Dr. Eileen Thacker received her DVM degree from the University of Minnesota in 1978. She worked for several veterinary practices in Minnesota. She then moved to Michigan when her husband, Dr. Brad Thacker, became faculty for the Department of Large Animal Clinical Sciences at MSU. In 1985, she started as a specialist in the Endocrine Section of the Animal Health Diagnostic Laboratory at MSU and began her PhD graduate program. She completed her PhD in 1992 with the Department of Pathology. Her research was recognized by the Society of Comparative Endocrinology, for which she received the Daniels Award for Excellence in the Advancement of Knowledge Concerning Small Animal Endocrinology from the American College of Veterinary Internal Medicine (ACVIM).
Dr. Thacker was a postdoctoral fellow at the USDA Avian Disease and Oncology Laboratory in East Lansing from 1992–94 before she accepted a research associate position in the Veterinary Medical Research Institute at Iowa State University. She was promoted to assistant professor (tenure track) in 1998, associate professor with tenure in 2000, and full professor in 2006. In 2008, Dr.
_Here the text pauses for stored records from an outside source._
(** C2, as stated, fails, in both of its parts.  (1) With the default
    thresholds L2 goes from 0 to 200 and then down to 100: the value
    crosses threshold 2 (128) downwards, the trigger's last-fired
    threshold is another one (3), so the rule as stated fires a request;
    the call fires none.  (2) In [rearmed_tab] the last-fired threshold of
    L2 is 2 and the previous value is 100; L2 going to 200 crosses
    threshold 2 upwards and ends 72 away from it, far beyond the margin of
    2, so the rule as stated fires a request for threshold 2; the call
    fires one for threshold 3 only. *)
Lemma stated_hysteresis_rule_fails :
  let tab1 := (RumbleTab.check_tactile_feedback tactile_tab 200 0).2 in
  ((2, 128) ∈ RumbleTab.thresholds tab1
   ∧ RumbleTab.spec_crossed (RumbleTab.prev_l2_value tab1) 100 128
   ∧ ¬ RumbleTab.spec_suppressed (RumbleTab.last_rumble_threshold tab1 "l2")
         2 100 128 (RumbleTab.hysteresis_margin tab1)
   ∧ (RumbleTab.check_tactile_feedback tab1 100 0).1 = [])
  ∧ ((2, 128) ∈ RumbleTab.thresholds rearmed_tab
     ∧ RumbleTab.spec_crossed (RumbleTab.prev_l2_value rearmed_tab) 200 128
     ∧ ¬ RumbleTab.spec_suppressed (RumbleTab.last_rumble_threshold rearmed_tab "l2")
           2 200 128 (RumbleTab.hysteresis_margin rearmed_tab)
     ∧ (RumbleTab.check_tactile_feedback rearmed_tab 200 0).1 = [("l2"%string, 3)]).
Proof.
  split; repeat split.
  - vm_compute. set_solver.
  - right. vm_compute. split; congruence.
  - intros [Hlast _]. vm_compute in Hlast. discriminate.
  - vm_compute. set_solver.
  - left. vm_compute. split; congruence.
  - intros [_ Hmargin]. vm_compute in Hmargin. discriminate.
Qed.

(** An instance, the sequence of section 8 of the specification: with
    threshold 128 alone, the L2 readings 120, 130, 129, 131, 126 fire one
    request, at the step from 120 to 130. *)
Example hysteresis_sequence :
  let tab0 :=
    {| RumbleTab.tactile :=
         {| RumbleTab.enabled := true;
            RumbleTab.threshold1_enabled := false; RumbleTab.threshold1_value := 64;
            RumbleTab.threshold2_enabled := true; RumbleTab.threshold2_value := 128;
            RumbleTab.threshold3_enabled := false; RumbleTab.threshold3_value := 192;
            RumbleTab.duration := 50; RumbleTab.intensity := 255 |};
       RumbleTab.prev_l2_value := 120;
       RumbleTab.prev_r2_value := 0;
       RumbleTab.l2_last_rumble_threshold := None;
       RumbleTab.r2_last_rumble_threshold := None;
       RumbleTab.hysteresis_margin := 2;
       RumbleTab.rumble_callbacks := DS4ControlUI.rumble_callbacks |} in
  let '(f1, tab1) := RumbleTab.check_tactile_feedback tab0 130 0 in
  let '(f2, tab2) := RumbleTab.check_tactile_feedback tab1 129 0 in
  let '(f3, tab3) := RumbleTab.check_tactile_feedback tab2 131 0 in
  let '(f4, tab4) := RumbleTab.check_tactile_feedback tab3 126 0 in
  f1 = [("l2"%string, 2)] ∧ f2 = [] ∧ f3 = [] ∧ f4 = [].
Proof. vm_compute. done. Qed.

(** ** From a fired request to the motors *)

Lemma scan_frame_refl (trigger : string) (acc : list (string * Z) * RumbleTab.t) :
  RumbleTab.scan_frame trigger acc acc.
Proof. unfold RumbleTab.scan_frame. by destruct (String.eqb trigger "l2"). Qed.

Lemma scan_frame_trans (trigger : string) (a b c : list (string * Z) * RumbleTab.t) :
  RumbleTab.scan_frame trigger a b → RumbleTab.scan_frame trigger b c → RumbleTab.scan_frame trigger a c.
Proof.
  unfold RumbleTab.scan_frame. intros (-> & -> & -> & -> & Hf1 & Hl1) (-> & -> & -> & -> & Hf2 & Hl2).
  repeat split; auto.
  destruct (String.eqb trigger "l2"); congruence.
Qed.

Lemma crossing_step_frame (trigger : string) (current_value prev_value : Z)
    (acc : list (string * Z) * RumbleTab.t) (th : Z * Z) :
  RumbleTab.scan_frame trigger acc (RumbleTab.crossing_step trigger current_value prev_value acc th).
Proof.
  destruct acc as [fired self], th as [num T].
  unfold RumbleTab.crossing_step.
  destruct (_ && _); [case_bool_decide|destruct (_ && _)];
    try apply scan_frame_refl;
    unfold RumbleTab.scan_frame, RumbleTab.set_last_rumble_threshold;
    destruct (String.eqb trigger "l2"); simpl; repeat split; try done;
    intros Hall; apply Forall_app; split; try done; by constructor.
Qed.

Lemma crossing_scan_frame (trigger : string) (current_value prev_value : Z)
    (ths : list (Z * Z)) (acc : list (string * Z) * RumbleTab.t) :
  RumbleTab.scan_frame trigger acc
    (foldl (RumbleTab.crossing_step trigger current_value prev_value) acc ths).
Proof.
  revert acc. induction ths as [|th ths IH]; intros acc.
  - apply scan_frame_refl.
  - eapply scan_frame_trans; [apply crossing_step_frame|apply IH].
Qed.

Lemma check_tactile_feedback_frame (self : RumbleTab.t) (l2_value r2_value : Z) :
  let r := RumbleTab.check_tactile_feedback self l2_value r2_value in
  RumbleTab.tactile r.2 = RumbleTab.tactile self
  ∧ RumbleTab.rumble_callbacks r.2 = RumbleTab.rumble_callbacks self
  ∧ Forall (λ p, p.1 = "l2"%string ∨ p.1 = "r2"%string) r.1.
Proof.
  unfold RumbleTab.check_tactile_feedback.
  destruct (negb _); [done|].
  unfold RumbleTab._check_threshold_crossing.
  pose proof (crossing_scan_frame "l2" l2_value (RumbleTab.prev_l2_value self)
                (RumbleTab.thresholds self) ([], self)) as Hl.
  destruct (foldl _ _ _) as [fired_l2 self1]. unfold RumbleTab.scan_frame in Hl. simpl in Hl.
  destruct Hl as (Ht1 & Hc1 & _ & _ & Hf1 & _).
  pose proof (crossing_scan_frame "r2" r2_value
                (RumbleTab.prev_r2_value (RumbleTab.set_prev_l2_value l2_value self1))
                (RumbleTab.thresholds (RumbleTab.set_prev_l2_value l2_value self1))
                ([], RumbleTab.set_prev_l2_value l2_value self1)) as Hr.
  destruct (foldl _ _ _) as [fired_r2 self2]. unfold RumbleTab.scan_frame in Hr. simpl in Hr.
  destruct Hr as (Ht2 & Hc2 & _ & _ & Hf2 & _). simpl.
  split; [congruence|]. split; [congruence|].
  apply Forall_app. split.
  - eapply Forall_impl; [by apply Hf1|]. intros p Hp. by left.
  - eapply Forall_impl; [by apply Hf2|]. intros p Hp. by right.
Qed.

(** X5.  The two triggers are scanned one after the other, each against its
    own previous value and its own last-fired threshold: with tactile
    feedback switched on, the requests of a call are those of the scan of
    L2 followed by those of the scan of R2, the latter run on a tab with
    the same thresholds, the same previous R2 value and the same
    last-fired R2 threshold as before the call; the raw values become the
    previous values.  Switched off, a call fires nothing and changes
    nothing. *)
Lemma check_tactile_feedback_per_trigger (self : RumbleTab.t) (l2_value r2_value : Z) :
  let r := RumbleTab.check_tactile_feedback self l2_value r2_value in
  (RumbleTab.enabled (RumbleTab.tactile self) = false → r = ([], self))
  ∧ (RumbleTab.enabled (RumbleTab.tactile self) = true →
     RumbleTab.prev_l2_value r.2 = l2_value
     ∧ RumbleTab.prev_r2_value r.2 = r2_value
     ∧ ∃ mid,
         r.1 = (RumbleTab._check_threshold_crossing self "l2" l2_value
                  (RumbleTab.prev_l2_value self)).1
               ++ (RumbleTab._check_threshold_crossing mid "r2" r2_value
                     (RumbleTab.prev_r2_value self)).1
         ∧ RumbleTab.thresholds mid = RumbleTab.thresholds self
         ∧ RumbleTab.last_rumble_threshold mid "r2"
           = RumbleTab.last_rumble_threshold self "r2").
Proof.
  unfold RumbleTab.check_tactile_feedback. split.
  - by intros ->.
  - intros ->. simpl.
    unfold RumbleTab._check_threshold_crossing.
    pose proof (crossing_scan_frame "l2" l2_value (RumbleTab.prev_l2_value self)
                  (RumbleTab.thresholds self) ([], self)) as Hl.
    destruct (foldl _ _ _) as [fired_l2 self1]. unfold RumbleTab.scan_frame in Hl. simpl in Hl.
    destruct Hl as (Ht1 & _ & _ & Hp1 & _ & Hlast1).
    pose proof (crossing_scan_frame "r2" r2_value
                  (RumbleTab.prev_r2_value (RumbleTab.set_prev_l2_value l2_value self1))
                  (RumbleTab.thresholds (RumbleTab.set_prev_l2_value l2_value self1))
                  ([], RumbleTab.set_prev_l2_value l2_value self1)) as Hr.
    destruct (foldl _ _ _) as [fired_r2 self2] eqn:Hscan.
    unfold RumbleTab.scan_frame in Hr. simpl in Hr.
    destruct Hr as (_ & _ & Hp2 & _ & _ & _). simpl.
    split; [done|]. split; [done|].
    exists (RumbleTab.set_prev_l2_value l2_value self1).
    split; [|split].
    + simpl in Hscan. rewrite <- Hp1. simpl. by rewrite Hscan.
    + unfold RumbleTab.thresholds. simpl. by rewrite Ht1.
    + done.
Qed.

(** X4.  The rumble tab names the triggers ['l2']
    and ['r2'], the window's call-back compares with ["L2"]: every request
    fired by a threshold crossing, of either trigger, writes the report
    that leaves the strong (left) motor at 0 and drives the weak (right)
    motor with the configured intensity. *)
Theorem tactile_requests_drive_weak_motor
    (tab : RumbleTab.t) (data : ControllerData) (e : DS4ControlUI.effect) :
  e ∈ (DS4ControlUI.update_tactile tab data).1 →
  e ∈ DS4ControlUI.set_rumble_simple 0 (RumbleTab.intensity (RumbleTab.tactile tab))
      ++ [DS4ControlUI.After (RumbleTab.duration (RumbleTab.tactile tab))
            "stop_tactile_feedback"].
Proof.
  unfold DS4ControlUI.update_tactile.
  pose proof (check_tactile_feedback_frame tab (raw (l2 data)) (raw (r2 data))) as Hf.
  destruct (RumbleTab.check_tactile_feedback _ _ _) as [fired tab']. simpl in *.
  destruct Hf as (Htac & _ & Hfired).
  intros He. apply list_elem_of_bind in He as ([tr num] & He & Hin).
  apply list_elem_of_bind in He as (tr' & He & Hcb).
  unfold RumbleTab._trigger_tactile_feedback in Hcb.
  case_bool_decide; [|by apply elem_of_nil in Hcb].
  apply list_elem_of_singleton in Hcb as ->.
  rewrite Forall_forall in Hfired. specialize (Hfired _ Hin). simpl in Hfired.
  unfold DS4ControlUI.trigger_tactile_feedback, RumbleTab.get_tactile_settings in He.
  rewrite Htac in He.
  by destruct Hfired as [-> | ->].
Qed.

Lemma tactile_requests_drive_weak_motor_witness :
  DS4ControlUI.HidWrite ([5; 255; 4; 0; 0; 255; 0; 0; 0] ++ replicate 23 0)
  ∈ DS4ControlUI.set_rumble_simple 0 255
    ++ [DS4ControlUI.After 50 "stop_tactile_feedback"].
Proof.
  apply (tactile_requests_drive_weak_motor tactile_tab
           (data_of (trigger_report Byte.x64 Byte.x00))).
  vm_compute. left.
Defined.
(** * event_based_bos: the patch-wise EKLT solver with dependent patches

    A shallow embedding of [src/solver/patch_eklt_dependent.py]
    (class [PatchEkltDependent]) and the properties of its patch selection,
    its parameter decoding, its forward prediction and its optimisation
    loop.  The model comes first, then the instances it is run on, then
    the properties.

    Conventions.
    - Python exceptions are values of [exn]; a call that may raise returns
      a [result].
    - A one-dimensional tensor is a [list] of scalars.  A tensor at patch
      resolution is its shape with its elements in row-major order; a
      dense field is a list of channels, each a list of rows.
    - [float] is the kernel's binary64, which is the [double] of the
      tensors and of Python's [float].
    - A tensor that is named twice and updated in place lives in a store;
      the names hold its location.
    - Collaborators that live outside the file ([crop_event], the cost
      function, autograd and the optimizer of torch, the interpolation and
      warping primitives, [SobelTorch]) are section variables; the
      functions of torch on tensor elements that an arithmetic brings along
      ([torch.sin], [torch.cos], [torch.linalg.norm]) are the methods of a
      class of that arithmetic. *)

From Stdlib Require Import ZArith List Bool Lia Floats Reals Lra Sorted.
From stdpp Require Import base option list gmap.
(** * A circuit breaker guarding one asynchronous operation

    Shallow embedding of [src/circuitbreaker.ts] (class [CircuitBreaker]) and
    of the statements made about it.

    Modelling conventions.
    - JavaScript numbers that the class handles are millisecond time stamps,
      millisecond durations, counts and a percentage: they are integers here
      ([Z]; the two counters, which start at 0 and are only ever incremented
      or overwritten with 0 or 1, are [N]).  The quotient computed by
      [getFailRate] is an exact rational ([Q]), the rounding of the
      floating-point quotient is left out; [0 / 0], which is [NaN] in
      JavaScript, is [None].
    - A field of type [number | undefined] is an [option Z]; comparisons
      against [undefined] are false, as in JavaScript.
    - The class mutates [this]; methods are computations in a state monad
      over a [World] holding the instance, the number of clock reads made so
      far and the log of the calls made to the guarded operation.
    - [Date.now()] and the guarded operation are the two external
      collaborators.  They are oracles: [clock k] is the value of the k-th
      read of the clock, and [request k args] is the way the k-th call of
      the guarded operation settles when invoked with argument list [args].
    - [fire] is an [async] method: a [throw] inside it, or a normal return,
      settles the promise it returns, so its result is a [settled] value.
      Calls to [fire] are sequential (each one is awaited before the next),
      and the guarded operation always settles. *)

From Stdlib Require Import String ZArith NArith QArith Bool List Lia.
Import ListNotations.
Lemma append_child_same_data p n v : same_data v (append_child p n v).
Proof. apply same_data_set_element. Qed.

Lemma hidePanelLoading_same_data p v : same_data v (hidePanelLoading p v).
Proof. apply same_data_set_element. Qed.

Lemma highlightSecondInPanel_same_data p k v :
  same_data v (highlightSecondInPanel p k v).
Proof. apply same_data_set_element. Qed.

Lemma renderLog_log_ne p q v : q <> p -> log q (renderLog p v) = log q v.
Proof.
  intros Hq. unfold renderLog.
  case_match; cbn; rewrite ?log_set_panel_ne by done; try done.
  by apply log_set_panel_ne.
Qed.

Lemma renderLog_paging p q v : paging (log q (renderLog p v)) = paging (log q v).
Proof. apply renderLog_same_data. Qed.

(** *** The effect of a page load *)

Lemma loadLogData_loading p offset search v :
  loading (log p v) = true -> loadLogData p offset search v = v.
Proof. unfold loadLogData. by intros ->. Qed.

Lemma loadLogData_idle p offset search v :
  loading (log p v) = false ->
  loadLogData p offset search v =
    fetch (PageReq p offset (linesPerPage v) (truthy (Some search)))
          (set_panel p (set_loading true (log p v)) v).
Proof. unfold loadLogData. by intros ->. Qed.

Lemma loadLogData_settle_failed p offset e v :
  loadLogData_settle p offset (Failed e) v =
    set_panel p
      (mkPanel (mkElement [LoadFailed e] None) (visibleLines (log p v))
               (currentOffset (log p v)) (totalLines (log p v)) false) v.
Proof.
  unfold loadLogData_settle, try_catch_finally, try_catch, loadLogData_body,
    loadLogData_catch.
  rewrite log_set_panel_eq. by destruct v as [[] ], p.
Qed.

Lemma loadLogData_settle_fulfilled p offset lines v :
  let v' := loadLogData_settle p offset (Fulfilled lines) v in
  paging (log p v') =
    (loaded_lines offset (visibleLines (log p v)) lines,
     loaded_offset offset (currentOffset (log p v)),
     default 0 (stats v !! p), false)
  /\ (forall q, q <> p -> log q v' = log q v)
  /\ secondIndex v' = SecondIndex.push_all p lines (secondIndex v)
  /\ errorPositions v' =
       <[p := default [] (errorPositions v !! p)
              ++ scan_errors (loaded_offset offset (currentOffset (log p v)))
                             0 lines]> (errorPositions v)
  /\ stats v' = stats v
  /\ inflight v' = inflight v
  /\ fetchLog v' = fetchLog v
  /\ notifications v' = notifications v.
Proof.
  intros v'. subst v'.
  unfold loadLogData_settle, try_catch_finally, try_catch, loadLogData_body.
  set (lg2 := set_totalLines _ _).
  set (v0 := set_panel p lg2 v).
  pose proof (renderLog_same_data p v0) as (Hp & Hst & Hsi & Hep & Hin & Hfl & Hno).
  assert (Hlg2 : paging lg2 =
            (loaded_lines offset (visibleLines (log p v)) lines,
             loaded_offset offset (currentOffset (log p v)),
             default 0 (stats v !! p), loading (log p v))).
  { unfold lg2, loaded_lines, loaded_offset. by destruct (offset =? 0)%nat. }
  assert (Hp0 : paging (log p (renderLog p v0)) = paging lg2).
  { rewrite Hp. unfold v0. by rewrite log_set_panel_eq. }
  unfold updateSecondIndex, updateErrorPositionsFromNewContent.
  split_and!.
  - rewrite log_set_panel_eq. unfold log, paging in *. cbn in *. congruence.
  - intros q Hq. rewrite log_set_panel_ne by done.
    transitivity (log q (renderLog p v0)); [done |].
    rewrite renderLog_log_ne by done. unfold v0. by rewrite log_set_panel_ne.
  - cbn. by rewrite Hsi.
  - unfold log, paging in *. cbn in *. rewrite Hep. congruence.
  - cbn. by rewrite Hst.
  - cbn. by rewrite Hin.
  - cbn. by rewrite Hfl.
  - cbn. by rewrite Hno.
Qed.
(** X6.  [undo_rental] in full.  With [n] rentals, an index of the range
    [-n .. n-1] is accepted and denotes the position [i mod n]: the answer
    names the rental there, that rental leaves the list and the others keep
    their order, its amounts leave the totals of its category when that is a
    key, every other category is as before, and the file holds the result.
    Any other index is refused and the state stays. *)
Theorem undo_rental_in_full i (f : file A) :
  let n := length (rentals (store f)) in
  let '(f', ans) := undo_rental i f in
  if decide (- Z.of_nat n <= i < Z.of_nat n) then
    exists r,
      rentals (store f) !! position n i = Some r
      /\ ans = RentalUndone r
      /\ rentals (store f') = delete (position n i) (rentals (store f))
      /\ categories (store f') !! category r
         = subtract r <$> categories (store f) !! category r
      /\ (forall other, other <> category r ->
            categories (store f') !! other = categories (store f) !! other)
      /\ f' = Json (Document (Dict (categories (store f')))
                             (rentals (store f')))
  else ans = UndoFailed /\ store f' = store f.
Proof.
  intros n. subst n. rewrite undo_rental_eq. cbn zeta.
  destruct (decide _) as [Hin|Hout].
  - rewrite (position_spec _ _ Hin).
    destruct (py_index_cases (rentals (store f)) i)
      as [[Hr Hi]|[[Hr Hi]|[Hr Hi]]]; [| |lia]; rewrite Hi.
    + rewrite decide_True by lia.
      destruct (lookup_lt_is_Some_2 (rentals (store f)) (Z.to_nat i))
        as [r Hk]; [lia|]. rewrite Hk. exists r. rewrite store_save.
      cbn [categories rentals]. repeat split.
      * destruct (categories (store f) !! category r) eqn:Hc;
          [apply lookup_insert_eq | by rewrite Hc].
      * intros other Hne.
        destruct (categories (store f) !! category r);
          [by apply lookup_insert_ne | done].
    + rewrite decide_False by lia.
      destruct (lookup_lt_is_Some_2 (rentals (store f))
                  (Z.to_nat (Z.of_nat (length (rentals (store f))) + i)))
        as [r Hk]; [lia|]. rewrite Hk. exists r. rewrite store_save.
      cbn [categories rentals]. repeat split.
      * destruct (categories (store f) !! category r) eqn:Hc;
          [apply lookup_insert_eq | by rewrite Hc].
      * intros other Hne.
        destruct (categories (store f) !! category r);
          [by apply lookup_insert_ne | done].
  - rewrite py_index_outside by lia. split; [done | apply store_save].
Qed.

(** X8.  Deleting a category a second time finds nothing and changes
    nothing, whatever the first deletion did. *)
Theorem delete_category_twice name (f : file A) :
  let f1 := (delete_category name f).1 in
  (delete_category name f1).2 = CategoryNotFound
  /\ store (delete_category name f1).1 = store f1.
Proof.
  intros f1. subst f1.
  assert (categories (store (delete_category name f).1) !! name = None) as Hn.
  { rewrite delete_category_eq.
    destruct (categories (store f) !! name) eqn:Hk; cbn [fst];
      rewrite store_save; [apply lookup_delete_eq | done]. }
  rewrite (delete_category_eq name (delete_category name f).1), Hn.
  split; [done | apply store_save].
Qed.

(** X9.  Adding a name that is not a key and deleting it again gives back
    the categories as they were, and removes every rental that already named
    it: rentals left behind by an earlier life of the category go with
    it. *)
Theorem new_category_then_delete text (f : file A) :
  categories (store f) !! PyStr.strip text = None ->
  store (run [AddCategory text; DeleteCategory (PyStr.strip text)] f)
  = Data (categories (store f))
         (filter (fun r => category r <> PyStr.strip text) (rentals (store f))).
Proof.
  intros Hn. cbn [run foldl run_command].
  rewrite handle_text_add_category. cbn zeta. rewrite Hn. cbn [fst snd].
  rewrite delete_category_eq, store_save. cbn [categories rentals].
  rewrite lookup_insert_eq. cbn [fst]. rewrite store_save.
  by rewrite delete_insert_eq, delete_id.
Qed.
Thacker became a National Program Leader at the USDA Agriculture Research Service (ARS) in Beltsville, Maryland. She continued in this position until November of 2015, when she became the first center director for USDA-ARS’s National Poultry Research Center in Athens, Georgia. She retired in February of 2019.
Dawn E. Christenson received her animal technology certificate from MSU in 1979. She began teaching in the MSU Veterinary Technology Program in 1981, where she made a lasting impression on many students. In 1997, she published the first edition of the textbook Veterinary Medical Terminology (Elsevier), which has been used by veterinary nursing and DVM students at MSU and many other institutions. She has created terminology flash cards as a compendium and an online veterinary medical terminology resource to accompany the second edition of the textbook. In 2019, she published the third edition of Veterinary Medical Terminology.
Throughout her career, Christenson has promoted the advancement of veterinary nursing through her service to state and national organizations including the Michigan Association of Veterinary Technicians, the National Association of Veterinary Technicians in America, the Association of Veterinary Technician Educators, and the –American Association of Veterinary State Boards-Veterinary Technician National Exam Committee. Prior to her retirement from MSU in 2011, Dawn began to pursue a master’s degree in Divinity at Chicago Theological Seminary. She studied part-time while she worked full-time in hospice care and, eventually, in the MSU Veterinary Medical Center, where she worked on the Emergency and Critical Care Medicine Service for six years. She graduated in 2016 and currently serves communities in transitional ministry.